Overdue awareness of the dangers ahead begins with recognition that the Kirwan funding recommendations were compromised from the start because of political realities. Commission members, including the most liberal legislative leaders, felt their hands were tied because of Gov. Larry Hogan’s outspoken opposition to adequate and equitable state funding.

In addition, the National Center on Education and the Economy, principal consultants to the Kirwan Commission, over-sold how quickly the Blueprint could be implemented. NCEE also under-estimated the need for increased school investments, particularly for students most at risk during the long and uncertain transition – over more than a decade – from the old system to the new.

Swayed by NCEE, the commission never utilized the established evidence-based methodology to systematically cost out elements of better schooling, like smaller class size, and sufficient social workers and counselors. The commission was supposed to use this methodology, as had been recommended and done by its original, experienced adequacy consultants.

Instead, NCEE convinced the commission to take a different reform approach, described by NCEE’s president as “revolutionary.” The Blueprint reimagines almost all aspects of public education modeled on the highest achieving school systems in the world. This is an appealing goal, but it is untested in the U.S. and has never been implemented anywhere in the world at one swoop as the Blueprint envisions.

And its risks have been overlooked. Simply stated, the Blueprint does not provide what might be called an “adequacy and equity safety net” for vulnerable students during the long and risky transition. In a pending lawsuit in the Circuit Court for Baltimore, the ACLU states much the same thing in its allegations that the Blueprint violates prior court rulings requiring adequate school funding under the Maryland Constitution.

Still, there’s hope. The pandemic and the movements for racial and economic justice have altered the political landscape. Whether or not Gov. Hogan’s veto of the Blueprint is overridden, the legislation will have to be revised. And here’s what legislators must do.

First, they must reappraise the Blueprint through the lens of racial and economic equity. Equity, which bore the brunt of the compromises in the Blueprint’s funding recommendations, must be given the political right of way in the fierce fiscal competition that lies ahead.

To do this, legislators must uncover and remedy how the Blueprint short-changes the costs of services for students who are most at risk. Most urgently, using the standard evidence-based methodology, the funding formulas for the “foundation base” for all students and the compensatory education weight for low-income students must be increased.

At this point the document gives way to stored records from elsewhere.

(** X5: a fresh request that the coordinator answers [pending] has changed
    nothing but Redis and the queue: the database and the breaker are as
    they were, the reply carries the request id as the job id, the job of
    the request has been handed to the queue, and the [pending] answer
    itself is not cached, so the same request sent again runs through the
    coordinator again. *)
Theorem pending_claim_only_enqueues (now reread : Z) (late : bool) (request : ClaimVoucherRequest.t)
    (w w' : World) (r : ClaimVoucherResponse.t) :
  let key := ClaimVoucherRequest.idempotencyKey request in
  cached_result now key w = None →
  voucherService.claimVoucher now reread late request w = (Ok r, w') →
  ClaimVoucherResponse.status r = Some ClaimStatus.pending →
  r = {| ClaimVoucherResponse.success := true;
         ClaimVoucherResponse.message := "Claim request queued for processing";
         ClaimVoucherResponse.vouchersRemaining := None;
         ClaimVoucherResponse.requestId := Some key;
         ClaimVoucherResponse.status := Some ClaimStatus.pending |}
  ∧ db w' = db w
  ∧ dbCircuitBreaker w' = dbCircuitBreaker w
  ∧ queue w' = queue w ++ [job_of reread request]
  ∧ cached_result now key w' = None.
Proof.
  intros key Hmiss H Hst. unfold voucherService.claimVoucher in H. cbv zeta in H.
  erewrite bind_ok in H by apply getClaimResult_run. fold key in H. rewrite Hmiss in H.
  apply bind_ok_inv in H as (rateLimit & wa & Ha & H).
  pose proof (frames_checkRateLimit only_redis _ _ _ _ _ _ _ Ha) as Fa.
  pose proof (keeps_checkRateLimit key _ _ _ _ _ _ _ Ha) as Ka.
  destruct (negb _); [done|].
  apply bind_ok_inv in H as (ipAllowed & wb & Hb & H).
  pose proof (frames_checkIPRateLimit only_redis _ _ _ _ _ _ _ Hb) as Fb.
  pose proof (keeps_checkIPRateLimit key _ _ _ _ _ _ _ Hb) as Kb.
  destruct (negb _); [done|].
  apply bind_ok_inv in H as (cachedCount & wc & Hc & H).
  pose proof (frames_getUserVoucherCount only_redis _ _ _ _ _ Hc) as Fc.
  pose proof (keeps_getUserVoucherCount key _ _ _ _ _ Hc) as Kc.
  apply bind_ok_inv in H as (? & wd & Hd & H).
  assert (Fd : only_redis wc wd
               ∧ strings (kv wd) !! (cacheService.CLAIM_RESULT_PREFIX +:+ key)
                 = strings (kv wc) !! (cacheService.CLAIM_RESULT_PREFIX +:+ key)).
  { destruct cachedCount as [c|]; [|by injection Hd as _ <-].
    apply bind_ok_inv in Hd as (user & wu & Hu & Hd).
    pose proof (frames_getUser only_redis _ _ _ _ _ Hu) as Fu.
    pose proof (keeps_getUser key _ _ _ _ _ Hu) as Ku.
    destruct (_ >=? _); [done|]. by injection Hd as _ <-. }
  destruct Fd as [Fd Kd].
  destruct (negb _); [done|].
  apply bind_ok_inv in H as (voucherCode & we & He & H).
  pose proof (frames_getVoucherCode only_redis _ _ _ _ He) as Fe.
  pose proof (keeps_getVoucherCode key _ _ _ _ He) as Ke.
  destruct voucherCode as [vc|]; [|done].
  destruct (negb _); [done|].
  apply bind_ok_inv in H as (user & wf & Hf & H).
  pose proof (frames_getUser only_redis _ _ _ _ _ Hf) as Ff.
  pose proof (keeps_getUser key _ _ _ _ _ Hf) as Kf.
  assert (Fw : only_redis w wf) by (repeat (etrans; [eassumption|]); done).
  assert (Kw : strings (kv wf) !! (cacheService.CLAIM_RESULT_PREFIX +:+ key)
               = strings (kv w) !! (cacheService.CLAIM_RESULT_PREFIX +:+ key))
    by congruence.
  destruct Fw as (Hdb & Hq & Hcb).
  destruct (User.isPremium user).
  - apply bind_ok_inv in H as (result & wg & Hg & H).
    apply bind_ok_inv in H as ([] & wh & _ & H).
    injection H as -> _. apply processClaimImmediate_ok_status in Hg as [_ Hg].
    congruence.
  - unfold bind in H. rewrite addClaimJob_run in H. injection H as <- <-.
    simpl. fold key. fold (job_of reread request).
    split_and!; [done|done|done|by rewrite Hq|].
    rewrite <- Hmiss. by apply cached_result_ext.
Qed.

Second, legislators must substantially change the priorities and phase-in of current and future funding. Funding must be far more front-loaded to provide immediate assistance to low-achieving students, who are disproportionately poor and of color, especially in the early grades.

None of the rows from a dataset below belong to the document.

(** * Pruning of the tangle database (plugins/snapshot/pruning.go)

    A shallow embedding of the pruning engine of the node: the package-level
    functions [setIsPruning], [pruneUnconfirmedMessages], [pruneMilestone],
    [pruneMessages] and [pruneDatabase] are translated into functions of a
    state monad over the node's stores.  The collaborators that live in other
    packages (the tangle storage, the UTXO ledger, the parent traverser, the
    solid entry point walker) are either modelled from their contract or left
    as parameters of the development. *)

From Stdlib Require Import ZArith Lia.
From stdpp Require Import base gmap sets list strings.

Local Open Scope Z_scope.

(** ** Machine integers

    [milestone.Index] is a [uint32]: arithmetic on it wraps around modulo
    [2^32].  Go's [int] results (lengths and counters) are kept as [Z]; the
    counters here are sums of two map lengths and stay far below [2^63]. *)

Abbreviation Index := Z (only parsing).
Abbreviation MessageID := string (only parsing).
Abbreviation IndexationKey := string (only parsing).

Definition index_modulus : Z := 2 ^ 32.

Definition wrap32 (z : Z) : Z := z mod index_modulus.

Definition idx_add (a b : Index) : Index := wrap32 (a + b).
Definition idx_sub (a b : Index) : Index := wrap32 (a - b).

It’s true that adequacy and equity, if properly determined, will increase the cost of the Blueprint beyond the $4 billion (over 10-plus years) that Gov. Hogan has deemed unaffordable. But it is no less true, as numerous experts have confirmed, that pre- and post-pandemic Maryland has the fiscal wealth to pay more. In fact, the $4 billion would represent less than a 1% annual increase in state and local government spending, and less than a 2.5% average annual increase in state and local spending for public schools.

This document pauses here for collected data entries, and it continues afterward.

(** * genmod: the [score_compounds] coordinator

    A shallow embedding of [genmod/commands/score_compounds.py].

    The file has two layers.

    - The command [compound] is written in a small state-and-exception monad
      over a [world]: the objects the function owns (the input stream, the
      header parser, the temporary file) and the ordered list of calls it has
      made so far (its [w_trace]).
    - The calls of that trace are then executed by the coordinating process of
      a [pipeline]: an interleaving machine with one coordinator, the scorer
      processes and the printer process, sharing the two queues.

    The collaborators that live in other modules of the package
    ([genmod.vcf_tools], [genmod.utils], [genmod.score_variants]) are the
    fields of the class [Collaborators]. *)

From Stdlib Require Import ZArith List String Ascii Bool Lia.
From stdpp Require Import base option list.
Import ListNotations.

Local Open Scope string_scope.
Local Open Scope list_scope.

(** ** Python values that occur in the command *)

(** Arguments of [str.format]: the message template is kept apart from the
    values it is filled with. *)
Inductive pyval : Type :=
| VStr (s : string)
| VInt (z : Z)
| VWorker (i : nat)          (* a CompoundScorer process object *)
| VTimedelta (dt : Z).       (* str(datetime.now() - start) *)

Inductive level : Type := INFO | DEBUG.

Inductive pyexn : Type :=
| UnsupportedOperation       (* io.UnsupportedOperation: seek on a pipe *)
| OSError (path : string).   (* os.remove could not delete [path] *)

(** [str.isspace] on the ASCII range. *)
Definition isspace (c : ascii) : bool :=
  let n := nat_of_ascii c in
  (Nat.leb 9 n && Nat.leb n 13) || (Nat.leb 28 n && Nat.leb n 32).

(** [str.rstrip()] with no argument: drop the trailing white space. *)
Fixpoint rstrip (s : string) : string :=
  match s with
  | EmptyString => EmptyString
  | String c s' =>
      match rstrip s' with
      | EmptyString => if isspace c then EmptyString else String c EmptyString
      | r => String c r
      end
  end.

(** [line.startswith(p)]. *)
Definition startswith (line p : string) : bool := String.prefix p line.

(** [range(n)] for a Python int: empty when [n <= 0]. *)
Definition range (n : Z) : list nat := seq 0 (Z.to_nat n).

(** ** Streams

    A text stream as [click.File('r')] hands it to the command: the lines of
    the underlying file, the index of the next line the iterator yields, and
    whether the descriptor can seek (a regular file can, a pipe cannot). *)
Record stream : Type := mkStream {
  s_lines : list string;
  s_pos : nat;
  s_seekable : bool
}.

(** The lines a reader starting at the current position receives. *)
Definition remaining (f : stream) : list string := drop (s_pos f) (s_lines f).

(** What [click.File('r')] resolves the argument to: ['-'] is standard input,
    anything else is opened as a regular file. *)
Record opsys : Type := mkOpsys {
  os_stdin : stream;
  os_files : list (string * list string)
}.

Fixpoint lookup_file (path : string) (fs : list (string * list string))
  : option (list string) :=
  match fs with
  | [] => None
  | (p, ls) :: fs' => if String.eqb p path then Some ls else lookup_file path fs'
  end.

Definition click_File (arg : string) (os : opsys) : option stream :=
  if String.eqb arg "-" then Some (os_stdin os)
  else match lookup_file arg (os_files os) with
       | Some ls => Some (mkStream ls 0 true)
       | None => None
       end.

(** ** Collaborators

    The functions and classes [score_compounds.py] imports from the rest of the
    package.  The command only calls them; what they compute is a parameter of
    the development. *)
Class Collaborators : Type := {
  (** [genmod.vcf_tools.HeaderParser] objects *)
  header : Type;
  (** a batch of variants, as [get_batches] puts it on the batch queue *)
  batch : Type;
  (** what a scorer puts on the results queue for one batch *)
  scored : Type;
  (** [genmod.__version__] *)
  version : string;
  (** [HeaderParser()] *)
  HeaderParser : header;
  (** [head.parse_meta_data(line)] and [head.parse_header_line(line)] *)
  parse_meta_data : header -> string -> header;
  parse_header_line : header -> string -> header;
  (** the attributes [head.header] and [head.individuals] *)
  header_attr : header -> list string;
  individuals_attr : header -> list string;
  (** [add_metadata(head, section, key, annotation_number, entry_type,
      description)] *)
  add_metadata : header -> string -> string -> string -> string -> string -> header;
  (** the units [get_batches] emits for the lines it reads, in order: a batch
      for the batch queue, or a failure payload for the results queue *)
  batching : list string -> header -> bool -> bool -> list (batch + scored);
  (** the scoring of one batch by a [CompoundScorer] built with [individuals] *)
  score : list string -> batch -> scored;
  (** the lines [VariantPrinter] appends to its outfile for one unit *)
  render : header -> string -> scored -> list string;
  (** [sort_variants(infile, mode)]: the file's lines after the in-place sort *)
  sort_lines : string -> list string -> list string
}.

(** ** Calls

    Every call [compound] makes on a collaborator, on the standard library or
    on one of its objects, with the arguments the source passes (objects by
    their value at the time of the call). *)
Section Command.
Context `{Collaborators}.

Inductive call : Type :=
| E_log (lvl : level) (fmt : string) (args : list pyval)
| E_datetime_now
| E_HeaderParser
| E_parse_meta_data (line : string)
| E_parse_header_line (line : string)
| E_seek (offset : Z)
| E_add_metadata (head : header) (section key : string)
    (annotation_number entry_type description : string)
| E_JoinableQueue (maxsize : Z)
| E_Manager_Queue
| E_cpu_count
| E_NamedTemporaryFile (delete : bool)
| E_temp_file_close
| E_CompoundScorer (i : nat) (individuals : list string)
| E_worker_start (i : nat)
| E_VariantPrinter (head : header) (mode : string) (outfile : string)
| E_variant_printer_start
| E_get_batches (variants : stream) (head : header) (vep compound_mode : bool)
| E_variant_queue_put_None
| E_variant_queue_join
| E_results_put_None
| E_variant_printer_join
| E_sort_variants (infile mode : string)
| E_print_headers (head : header) (outfile : option string) (silent : bool)
| E_open (path mode encoding : string)
| E_print_variant (variant_line : string) (outfile : option string)
    (mode : string) (silent : bool)
| E_os_remove (path : string).

(** ** The world of the coordinating process *)
Record world : Type := mkWorld {
  w_variant_file : stream;            (* the [variant_file] argument *)
  w_head : header;                    (* the object bound to [head] *)
  w_temp_name : string;               (* the name NamedTemporaryFile picks *)
  w_temp_file : option (list string); (* lines of that file, if it exists *)
  w_spill : list string;              (* what the printer process has appended
                                         by the time it exits *)
  w_remove_fails : bool;              (* whether os.remove will raise *)
  w_cpu_count : Z;
  w_clock : list Z;                   (* the successive clock readings *)
  w_trace : list call                 (* calls made so far, oldest first *)
}.

Definition set_variant_file (f : stream) (w : world) : world :=
  mkWorld f (w_head w) (w_temp_name w) (w_temp_file w) (w_spill w)
    (w_remove_fails w) (w_cpu_count w) (w_clock w) (w_trace w).
Definition set_head (h : header) (w : world) : world :=
  mkWorld (w_variant_file w) h (w_temp_name w) (w_temp_file w) (w_spill w)
    (w_remove_fails w) (w_cpu_count w) (w_clock w) (w_trace w).
Definition set_temp_file (t : option (list string)) (w : world) : world :=
  mkWorld (w_variant_file w) (w_head w) (w_temp_name w) t (w_spill w)
    (w_remove_fails w) (w_cpu_count w) (w_clock w) (w_trace w).
Definition set_clock (c : list Z) (w : world) : world :=
  mkWorld (w_variant_file w) (w_head w) (w_temp_name w) (w_temp_file w)
    (w_spill w) (w_remove_fails w) (w_cpu_count w) c (w_trace w).
Definition set_trace (t : list call) (w : world) : world :=
  mkWorld (w_variant_file w) (w_head w) (w_temp_name w) (w_temp_file w)
    (w_spill w) (w_remove_fails w) (w_cpu_count w) (w_clock w) t.

(** ** The monad: state over [world], with Python exceptions *)
Inductive outcome (A : Type) : Type :=
| Return (a : A) (w : world)
| Raise (e : pyexn) (w : world).
Arguments Return {A} a w.
Arguments Raise {A} e w.

Definition M (A : Type) : Type := world -> outcome A.

#[export] Instance M_ret : MRet M := fun A a w => Return a w.
#[export] Instance M_bind : MBind M := fun A B k m w =>
  match m w with
  | Return a w' => k a w'
  | Raise e w' => Raise e w'
  end.

Definition final {A} (o : outcome A) : world :=
  match o with Return _ w => w | Raise _ w => w end.

Definition raised {A} (o : outcome A) : option pyexn :=
  match o with Return _ _ => None | Raise e _ => Some e end.

(** Record a call. *)
Definition emit (c : call) : M unit :=
  fun w => Return tt (set_trace (w_trace w ++ [c]) w).

(** [for x in l: body(x)] *)
Fixpoint for_each {A} (l : list A) (body : A -> M unit) : M unit :=
  match l with
  | [] => mret tt
  | x :: l' => body x;; for_each l' body
  end.

(** [[f(i) for i in l]] *)
Fixpoint comprehension {A B} (l : list A) (f : A -> M B) : M (list B) :=
  match l with
  | [] => mret []
  | x :: l' => y ← f x; ys ← comprehension l' f; mret (y :: ys)
  end.

(** [for line in variant_file: ...] with [break]: the iterator yields the
    lines from the current position on, one per round, and the position moves
    past each line it has yielded (the one that triggers [break] included). *)
Inductive loop_ctl : Type := Continue | Break.

Definition advance : M unit :=
  fun w => let f := w_variant_file w in
           Return tt (set_variant_file
                        (mkStream (s_lines f) (S (s_pos f)) (s_seekable f)) w).

Fixpoint iterate (ls : list string) (body : string -> M loop_ctl) : M unit :=
  match ls with
  | [] => mret tt
  | line :: ls' =>
      advance;;
      c ← body line;
      match c with Continue => iterate ls' body | Break => mret tt end
  end.

Definition for_line_in_variant_file (body : string -> M loop_ctl) : M unit :=
  fun w => iterate (remaining (w_variant_file w)) body w.

(** ** Primitive operations *)

Definition gets {A} (f : world -> A) : M A := fun w => Return (f w) w.
Definition modify (f : world -> world) : M unit := fun w => Return tt (f w).
Definition raise {A} (e : pyexn) : M A := fun w => Raise e w.

Definition logger_info (fmt : string) (args : list pyval) : M unit :=
  emit (E_log INFO fmt args).
Definition logger_debug (fmt : string) (args : list pyval) : M unit :=
  emit (E_log DEBUG fmt args).

(** [datetime.now()]: the next reading of the clock. *)
Definition datetime_now : M Z :=
  emit E_datetime_now;;
  c ← gets w_clock;
  modify (set_clock (tl c));;
  mret (hd 0%Z c).

(** [head = HeaderParser()] *)
Definition new_HeaderParser : M unit :=
  emit E_HeaderParser;;
  modify (set_head HeaderParser).

Definition head_parse_meta_data (line : string) : M unit :=
  emit (E_parse_meta_data line);;
  modify (fun w => set_head (parse_meta_data (w_head w) line) w).

Definition head_parse_header_line (line : string) : M unit :=
  emit (E_parse_header_line line);;
  modify (fun w => set_head (parse_header_line (w_head w) line) w).

(** [variant_file.seek(0)]: back to the first line, or
    [io.UnsupportedOperation] when the stream cannot seek. *)
Definition variant_file_seek_0 : M unit :=
  emit (E_seek 0);;
  f ← gets w_variant_file;
  if s_seekable f
  then modify (set_variant_file (mkStream (s_lines f) 0 true))
  else raise UnsupportedOperation.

No one can predict the course of the pandemic and Maryland politics through state elections in 2022. Moreover, the Kirwan Commission has not yet issued a final report, and state officials have not answered fully some requests for clarifying information.

Still, we know for sure that adequate and equitable education is the defining civil right issue of our time. And Maryland requires a stronger and surer plan to fulfill that constitutional right now and in the future.

— KALMAN R. HETTLEMAN

The writer is a member of the Maryland Commission on Innovation and Excellence in Education – the Kirwan Commission — a former Baltimore City School Board member, a former deputy mayor of Baltimore and a former Maryland secretary of Human Resources.